2 World Trade Center
New York, New York 10048
(800) 359-9111
January 14, 1998
Dear Limited Partner:
The General Partner of Dean Witter/Coldwell Banker Tax Exempt Mortgage
Fund, L.P. (the "Partnership") recently sent you the Information Statement
dated December 29, 1997 regarding the proposed sale of the Partnership's
tax-exempt mortgage bonds and other assets. Capitalized terms used herein and
not otherwise defined herein have the meanings given to them in the
Information Statement.
The General Partner believes that the Transaction is fair to you and in
your best interests, and recommends that you consent to the Transaction.

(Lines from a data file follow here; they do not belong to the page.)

(** * cellcutter.dataset: patch extraction around labelled objects

    A shallow embedding of [src/cellcutter/dataset.py] (class [Dataset]) and
    the properties of its patch extraction, window clipping and read
    operations.

    Conventions of the embedding
    - a 2D numpy array is a list of rows ([image2]); a 3D array with a
      trailing channel axis is a list of rows of pixels, each pixel the list
      of its channel values ([image3]);
    - [np.float32] and [np.float64] values are IEEE-754 binary floats of the
      Standard Library's [SpecFloat], with precision 24 resp. 53;
    - Python integers and numpy integer scalars are [Z]; the wrap-around
      of numpy's 64-bit reductions is written out, and the arithmetic on the
      window coordinates is the code's within the 64-bit range (see
      [make_patch]);
    - the insertion-ordered [dict] holding the patches is an association
      list with in-place update;
    - exceptions are an explicit [result] type; a generator is the result of
      running it to its end (or, for the endless one, for [n] turns).

    The shape of a nested list is read off its first row and first pixel, so
    an array without rows has width 0 here. *)

From Stdlib Require Import ZArith Lia SpecFloat.
From stdpp Require Import base list numbers strings sorting.

Local Open Scope Z_scope.

(** ** Exceptions and fallible computations *)

Inductive exn : Type :=
  | ValueError (msg : string)
  | OverflowError (msg : string)
  | KeyError (key : Z)
  | InvalidArgumentError (msg : string).

Inductive result (A : Type) : Type :=
  | Ok (a : A)
  | Raise (e : exn).

Arguments Ok {A} a.
Arguments Raise {A} e.

#[global] Instance result_ret : MRet result := fun A a => Ok a.

#[global] Instance result_bind : MBind result := fun A B k r =>
  match r with
  | Ok a => k a
  | Raise e => Raise e
  end.

Definition is_ok {A : Type} (r : result A) : bool :=
  match r with Ok _ => true | Raise _ => false end.

(** ** Python and numpy primitives used by the class *)

Module Py.

(** [a[start:stop]]: a negative bound counts from the end, and both bounds
    are then clipped to the length; an empty range gives the empty list. *)
Definition slice_index (n i : Z) : Z :=
  if i <? 0 then Z.max (i + n) 0 else Z.min i n.

Definition slice {A : Type} (start stop : Z) (l : list A) : list A :=
  let n := Z.of_nat (length l) in
  let lo := slice_index n start in
  let hi := slice_index n stop in
  take (Z.to_nat (hi - lo)) (drop (Z.to_nat lo) l).

(** [sorted(xs)] on integers. *)
Fixpoint insert_sorted (x : Z) (l : list Z) : list Z :=
  match l with
  | [] => [x]
  | y :: l' => if x <=? y then x :: l else y :: insert_sorted x l'
  end.

Definition sorted (l : list Z) : list Z := foldr insert_sorted [] l.

(** [sorted((a, b, c))[1]] *)
Definition sorted3_mid (a b c : Z) : Z := nth 1 (sorted [a; b; c]) 0.
(** Two buffers that differ in exactly one of the bytes covered by the
    checksum have different checksums, on either kind of target. *)
Theorem crc_detects_one_changed_byte
    (cs : bool) (pre post : list Z) (b1 b2 : Z) (c1 c2 : Z) :
  is_byte b1 -> is_byte b2 -> b1 <> b2 ->
  CRC16_IBM_REVERSED cs (pre ++ b1 :: post)
    (Z.of_nat (length (pre ++ b1 :: post))) = Ok c1 ->
  CRC16_IBM_REVERSED cs (pre ++ b2 :: post)
    (Z.of_nat (length (pre ++ b2 :: post))) = Ok c2 ->
  c1 <> c2.
Proof.
  intros H1 H2 Hne E1 E2 Heq. subst c2.
  unfold CRC16_IBM_REVERSED in E1, E2.
  rewrite Z.leb_refl, Nat2Z.id, firstn_all in E1, E2.
  replace (0 <=? Z.of_nat (length (pre ++ b1 :: post))) with true in E1
    by (symmetry; apply Z.leb_le; lia).
  replace (0 <=? Z.of_nat (length (pre ++ b2 :: post))) with true in E2
    by (symmetry; apply Z.leb_le; lia).
  cbn [andb] in E1, E2. inversion E1 as [F1]. inversion E2 as [F2].
  apply (crc_bytes_one_byte cs pre post b1 b2 H1 H2 Hne). congruence.
Qed.

Lemma crc_detects_one_changed_byte_witness : 0xBB3D <> 0xBB79.
Proof.
  apply (crc_detects_one_changed_byte false
           [49; 50; 51; 52] [54; 55; 56; 57] 53 54 0xBB3D 0xBB79).
  - unfold is_byte; lia.
  - unfold is_byte; lia.
  - discriminate.
  - vm_compute. reflexivity.
  - vm_compute. reflexivity.
Defined.

End CRC16More.

(** ** The helper functions *)

Module Helpers.
Import LibC LibCFacts Decoder.

Lemma strchr_spec (c : Z) (s : list Z) :
  forall r, strchr s c = Some r ->
    match r with
    | Some k =>
        (k < length s)%nat /\ nth k s 0 = c
        /\ forall j, (j < k)%nat -> nth j s 0 <> c /\ nth j s 0 <> 0
    | None =>
        exists z, (z < length s)%nat /\ nth z s 0 = 0
                  /\ forall j, (j <= z)%nat -> nth j s 0 <> c
    end.
Proof.
  induction s as [|x s IH]; intros r; cbn [strchr]; [discriminate|].
  destruct (Z.eqb_spec x c) as [->|Hxc].
  - intros E. inversion E; subst. cbn. repeat split; try lia.
  - destruct (Z.eqb_spec x 0) as [->|Hx0].
    + intros E. inversion E; subst. exists O. cbn. repeat split; try lia.
      intros j Hj. replace j with O by lia. exact Hxc.
    + destruct (strchr s c) as [[k|]|] eqn:Hch; intros E; inversion E; subst.
      * destruct (IH _ eq_refl) as (Hk & Hn & Hb). cbn [length nth].
        repeat split; try lia; try assumption;
          destruct j as [|j]; cbn; try assumption; apply Hb; lia.
      * destruct (IH _ eq_refl) as (z & Hz & Hn & Hb). exists (S z).
        cbn [length nth]. repeat split; try lia; try assumption.
        intros [|j] Hj; [exact Hxc|]. apply Hb. lia.
Qed.
Lemma render_part_image (author : pyval) (images : dict str) (part : pyval)
    (asset : str) (doc : Document) (w : world) :
  image_part part asset ->
  render_part author images doc part w =
  match find_image_for_asset asset images with
  | Some (c :: p) =>
      if path_exists w (c :: p) then embed_image doc (c :: p) w
      else (print (image_missing asset) ;;; ret doc) w
  | _ => (print (image_missing asset) ;;; ret doc) w
  end.
Proof.
  intros (d & s & -> & Hct & Hap & ->). unfold render_part. rewrite Hct.
  assert (E : eq_str (VStr (lit "image_asset_pointer")) (lit "image_asset_pointer") = true)
    by now apply eq_str_spec.
  rewrite E. unfold asset_of. rewrite Hap. unfold bind, lift, ret.
  destruct (find_image_for_asset (last (split_on slash s) []) images) as [[|c p]|];
    reflexivity.
Qed.


Lemma encodable_app (a b : str) : encodable (a ++ b) = encodable a && encodable b.
Proof. apply forallb_app. Qed.

Lemma print_encodable (line : str) (w : world) :
  encodable line = true ->
  print line w = Ok tt (World (fs w) (stdout w ++ [line]) (tmp_names w)).
Proof. intros H. unfold print. now rewrite H. Qed.

Lemma print_ok (line : str) (u : unit) (w w' : world) :
  print line w = Ok u w' ->
  w' = World (fs w) (stdout w ++ [line]) (tmp_names w).
Proof.
  unfold print. destruct (if encodable line then None else stdout_refuses line);
    [discriminate|].
  intros H. now injection H as _ <-.
Qed.

Lemma print_raise (line : str) (e : exn) (w w' : world) :
  print line w = Raise e w' -> w' = w.
Proof.
  unfold print. destruct (if encodable line then None else stdout_refuses line);
    [|discriminate].
  intros H. now injection H as _ <-.
Qed.


End Renderer.

(** ** Running the batch *)

Lemma bind_ok (A B : Type) (m : M A) (k : A -> M B) (w w' : world) (b : B) :
  bind m k w = Ok b w' -> exists a w1, m w = Ok a w1 /\ k a w1 = Ok b w'.
Proof.
  unfold bind. destruct (m w) as [a w1|e w1]; [|discriminate].
  intros H. now exists a, w1.
Qed.

Lemma lift_ok (A : Type) (r : exn + A) (w w' : world) (a : A) :
  lift r w = Ok a w' -> r = inr a /\ w' = w.
Proof.
  destruct r as [e|x]; simpl; [discriminate|].
  unfold ret. intros H. injection H as -> ->. now split.
Qed.

Lemma keeps_fs_ret (A : Type) (a : A) : keeps_fs (ret a).
Proof. intros w. reflexivity. Qed.

Lemma keeps_fs_raise (A : Type) (e : exn) : keeps_fs (@raise A e).
Proof. intros w. reflexivity. Qed.

Lemma keeps_fs_lift (A : Type) (r : exn + A) : keeps_fs (lift r).
Proof. destruct r; [apply keeps_fs_raise | apply keeps_fs_ret]. Qed.
(* ===================================================================== *)
(** ** Subcommand dispatch (packages oast and service)                    *)
(* ===================================================================== *)

Module Cli.

(** What Parse does with its arguments: it prints the usage and fails
    with "subcommand required", prints the usage and succeeds, hands
    the remaining arguments to the parser of a subcommand and returns
    what that returns ([None]: nil), or fails with
    cli.UnknownSubcommandError. *)
Inductive Outcome :=
| SubcommandRequired
| PrintedUsage
| Ran (result : option string)
| UnknownSubcommandError (group name : string) (subcommands : list string).

Definition oastSubcommands : list string :=
  ["create"; "poll"; "get"; "list"; "delete"; "help"].

Definition serviceSubcommands : list string :=
  ["status"; "stop"; "logs"; "help"].

Section Parse.
(** The parsers of the subcommands; each parses its flags and runs the
    command. *)
Variable parseCreate parsePoll parseGet parseList parseDelete
  : list string -> option string.
Variable parseStatus parseStop parseLogs : list string -> option string.

(** oast.Parse *)
Definition oastParse (args : list string) : Outcome :=
  match args with
  | [] => SubcommandRequired
  | name :: rest =>
      if String.eqb name "create" then Ran (parseCreate rest)
      else if String.eqb name "poll" then Ran (parsePoll rest)
      else if String.eqb name "get" then Ran (parseGet rest)
      else if String.eqb name "list" then Ran (parseList rest)
      else if String.eqb name "delete" then Ran (parseDelete rest)
      else if String.eqb name "help" || String.eqb name "--help"
              || String.eqb name "-h" then PrintedUsage
      else UnknownSubcommandError "oast" name oastSubcommands
  end.

(** service.Parse *)
Definition serviceParse (args : list string) : Outcome :=
  match args with
  | [] => SubcommandRequired
  | name :: rest =>
      if String.eqb name "status" then Ran (parseStatus rest)
      else if String.eqb name "stop" then Ran (parseStop rest)
      else if String.eqb name "logs" then Ran (parseLogs rest)
      else if String.eqb name "help" || String.eqb name "--help"
              || String.eqb name "-h" then PrintedUsage
      else UnknownSubcommandError "service" name serviceSubcommands
  end.
End Parse.

End Cli.

(** Sample collaborators of the proxy rule tools: the rule types the
    tool description lists, and a backend that knows the rule ["r1"]
    and the label ["taken"]. *)
Definition validateRuleTypeSample (ruleType : string) : option string :=
  if existsb (String.eqb ruleType)
       ["request_header"; "request_body"; "response_header"; "response_body"]
  then None
  else Some ("invalid rule type: " +:+ ruleType).

Definition labelExistsSample : ProxyRules.BackendError :=
  {| ProxyRules.IsNotFound := false; ProxyRules.IsLabelExists := true;
     ProxyRules.Error := "label already exists" |}.

Definition notFoundSample : ProxyRules.BackendError :=
  {| ProxyRules.IsNotFound := true; ProxyRules.IsLabelExists := false;
     ProxyRules.Error := "not found" |}.

Definition addRuleSample (websocket : bool) (input : ProxyRules.ProxyRuleInput)
    : ProxyRules.BackendError + (string * ProxyRules.ProxyRuleInput) :=
  if String.eqb (ProxyRules.Label input) "taken" then inl labelExistsSample
  else inr ("r2", input).

Definition updateRuleSample (ruleID : string) (input : ProxyRules.ProxyRuleInput)
    : ProxyRules.BackendError + (string * ProxyRules.ProxyRuleInput) :=
  if negb (String.eqb ruleID "r1") then inl notFoundSample
  else if String.eqb (ProxyRules.Label input) "taken" then inl labelExistsSample
  else inr (ruleID, input).

Definition deleteRuleSample (ruleID : string) : option ProxyRules.BackendError :=
  if String.eqb ruleID "r1" then None else Some notFoundSample.

Definition listRulesSample (websocket : bool)
    : ProxyRules.BackendError + list (string * ProxyRules.ProxyRuleInput) :=
  inr [].

Definition proxyRuleUpdateSample : gmap string Mcp.ArgValue :=
  <["rule_id" := Mcp.AString "r1"]>
    (<["type" := Mcp.AString "request_header"]>
       (<["replace" := Mcp.AString "X-Test: 1"]> ∅)).
(** * AES.py: AES-256-CBC file encryption with PKCS7 padding and base64 transport

    A shallow embedding of [src/poc/test-libraries/python/AES.py] (class
    [AESCipher]) and the properties of its key check, padding codec and
    encrypt/decrypt pair.

    Python values are modelled as follows: [bytes] objects are lists of
    [Byte.byte], Python integers are [Z], a raised exception is the [Raise]
    branch of [result].  The library calls of the script ([os.urandom],
    [base64], the block cipher behind [cryptography]'s [Cipher]) are not part
    of the repository: the random IV is an explicit argument, and the codec
    and the block cipher are parameters of the model, instantiated further
    down by RFC 4648 base64 and FIPS 197 AES.  [ensure_directory_exists] and
    [main] act on the file system and the console, which are a parameter of
    their model as well, instantiated by a table of directories and files. *)

From Stdlib Require Import String Ascii List ZArith NArith Lia Bool Btauto DecimalString.
From Stdlib.Strings Require Import Byte.
Import ListNotations.

Local Open Scope Z_scope.

(** ** Python values and exceptions *)

Definition bytes := list byte.

Inductive exn : Type :=
| ValueError (msg : string)
| IndexError (msg : string)
| BinasciiError (msg : string).

Inductive result (A : Type) : Type :=
| Ok (a : A)
| Raise (e : exn).

Arguments Ok {A} a.
Arguments Raise {A} e.

Definition bind {A B : Type} (r : result A) (k : A -> result B) : result B :=
  match r with
  | Ok a => k a
  | Raise e => Raise e
  end.

Notation "x <- r ;; k" := (bind r (fun x => k))
  (at level 61, r at next level, right associativity).

(** ** The built-in operations the script uses *)

Module Py.

(** [len(b)] *)
Definition len {A : Type} (l : list A) : Z := Z.of_nat (length l).

(** The bound of a slice: a negative index counts from the end, and the
    result is clamped to [0 .. len]. *)
Definition clamp {A : Type} (l : list A) (i : Z) : nat :=
  if i <? 0 then Z.to_nat (Z.max 0 (len l + i))
  else Z.to_nat (Z.min i (len l)).

(** [l[:stop]] *)
Definition slice_to {A : Type} (l : list A) (stop : Z) : list A :=
  firstn (clamp l stop) l.

(** [l[start:]] *)
Definition slice_from {A : Type} (l : list A) (start : Z) : list A :=
  skipn (clamp l start) l.

(** [b[i]] on a bytes object: an integer in [range(256)], or [IndexError]. *)
Definition getitem (b : bytes) (i : Z) : result Z :=
  let j := if i <? 0 then len b + i else i in
  if (j <? 0) || (len b <=? j) then Raise (IndexError "index out of range")
  else match nth_error b (Z.to_nat j) with
       | Some x => Ok (Z.of_N (Byte.to_N x))
       | None => Raise (IndexError "index out of range")
       end.

(** [[x] * n] *)
Definition list_mul {A : Type} (x : A) (n : Z) : list A := repeat x (Z.to_nat n).

(** [bytes(ints)]: every integer must lie in [range(256)]. *)
Fixpoint bytes_of_ints (l : list Z) : result bytes :=
  match l with
  | [] => Ok []
  | z :: tl =>
      if (z <? 0) || (256 <=? z) then Raise (ValueError "bytes must be in range(0, 256)")
      else match Byte.of_N (Z.to_N z) with
           | Some b => (rest <- bytes_of_ints tl ;; Ok (b :: rest))
           | None => Raise (ValueError "bytes must be in range(0, 256)")
           end
  end.

End Py.

(** ** class AESCipher *)

(** [block_size = int(algorithms.AES.block_size / 8)]: the library constant
    [algorithms.AES.block_size] is 128 (bits). *)
Definition AES_block_size_bits : Z := 128.
Definition block_size : Z := AES_block_size_bits / 8.

Record AESCipher : Type := { _key : bytes }.

(** [AESCipher.__init__(self, key)] *)
Definition __init__ (key : bytes) : result AESCipher :=
  if negb (Py.len key * 8 =? 256) then
    Raise (ValueError "Invalid key size (must be 256 bit)")
  else Ok {| _key := key |}.

(** [AESCipher._pad(self, raw)] *)
Definition _pad (raw : bytes) : result bytes :=
  let ordinal := block_size - Py.len raw mod block_size in
  padding <- Py.bytes_of_ints (Py.list_mul ordinal ordinal) ;;
  Ok (raw ++ padding).

(** [AESCipher._unpad(padded)] *)
Definition _unpad (padded : bytes) : result bytes :=
  n <- Py.getitem padded (-1) ;;
  Ok (Py.slice_to padded (- n)).

(** ** The [cryptography] objects behind [_cipher]

    [Cipher(algorithms.AES(key), modes.CBC(iv), backend)] validates the key
    size and the IV size when it is built; [encryptor()] and [decryptor()]
    then run CBC chaining over the block cipher, [finalize()] refusing data
    that does not end on a block boundary (the contexts apply no padding of
    their own). *)

Definition repr_int (z : Z) : string := DecimalString.NilZero.string_of_int (Z.to_int z).

(** Bitwise exclusive or of two bytes. *)
Definition byte_xor (a b : byte) : byte :=
  let '(a0, (a1, (a2, (a3, (a4, (a5, (a6, a7))))))) := Byte.to_bits a in
  let '(b0, (b1, (b2, (b3, (b4, (b5, (b6, b7))))))) := Byte.to_bits b in
  Byte.of_bits (xorb a0 b0, (xorb a1 b1, (xorb a2 b2, (xorb a3 b3,
               (xorb a4 b4, (xorb a5 b5, (xorb a6 b6, xorb a7 b7))))))).

Fixpoint xor_bytes (a b : bytes) : bytes :=
  match a, b with
  | x :: a', y :: b' => byte_xor x y :: xor_bytes a' b'
  | _, _ => []
  end.

Record Cipher : Type := { cipher_key : bytes; cipher_iv : bytes }.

In connection with the Transaction, the holders of ABCs receive total
consideration equal to approximately $127,000,000 in cash, less expenses of
the Sale. The Partnership intends to distribute proceeds of approximately
$16.84 per ABC. The Partnership expects to distribute $15.00 (90% of the net
cash proceeds of the Sale) within 10 days of the consummation of the Sale.
The Partnership expects to distribute the remaining $1.84 (10% of the
estimated net cash proceeds of the Sale) upon winding up its affairs by
December 31, 1998.
The Board of Directors of the General Partner, having determined that
the Transaction is fair to, and in the best interests of, the ABC holders,
has unanimously approved the Transaction, and unanimously recommends that ABC
holders CONSENT to the Transaction.
The General Partner needs your support and consent. Please sign, date and
return your consent cards in the enclosed postage paid envelope. You may hold
ABCs you own in various accounts so you may receive several consent cards. To
act on all your ABCs, please sign, date and return ALL of your consent cards.
Please do not confuse correspondence from the Partnership's General
Partner with other correspondence you may receive from unaffiliated third
parties offering to purchase your ABCs for $10 to $13.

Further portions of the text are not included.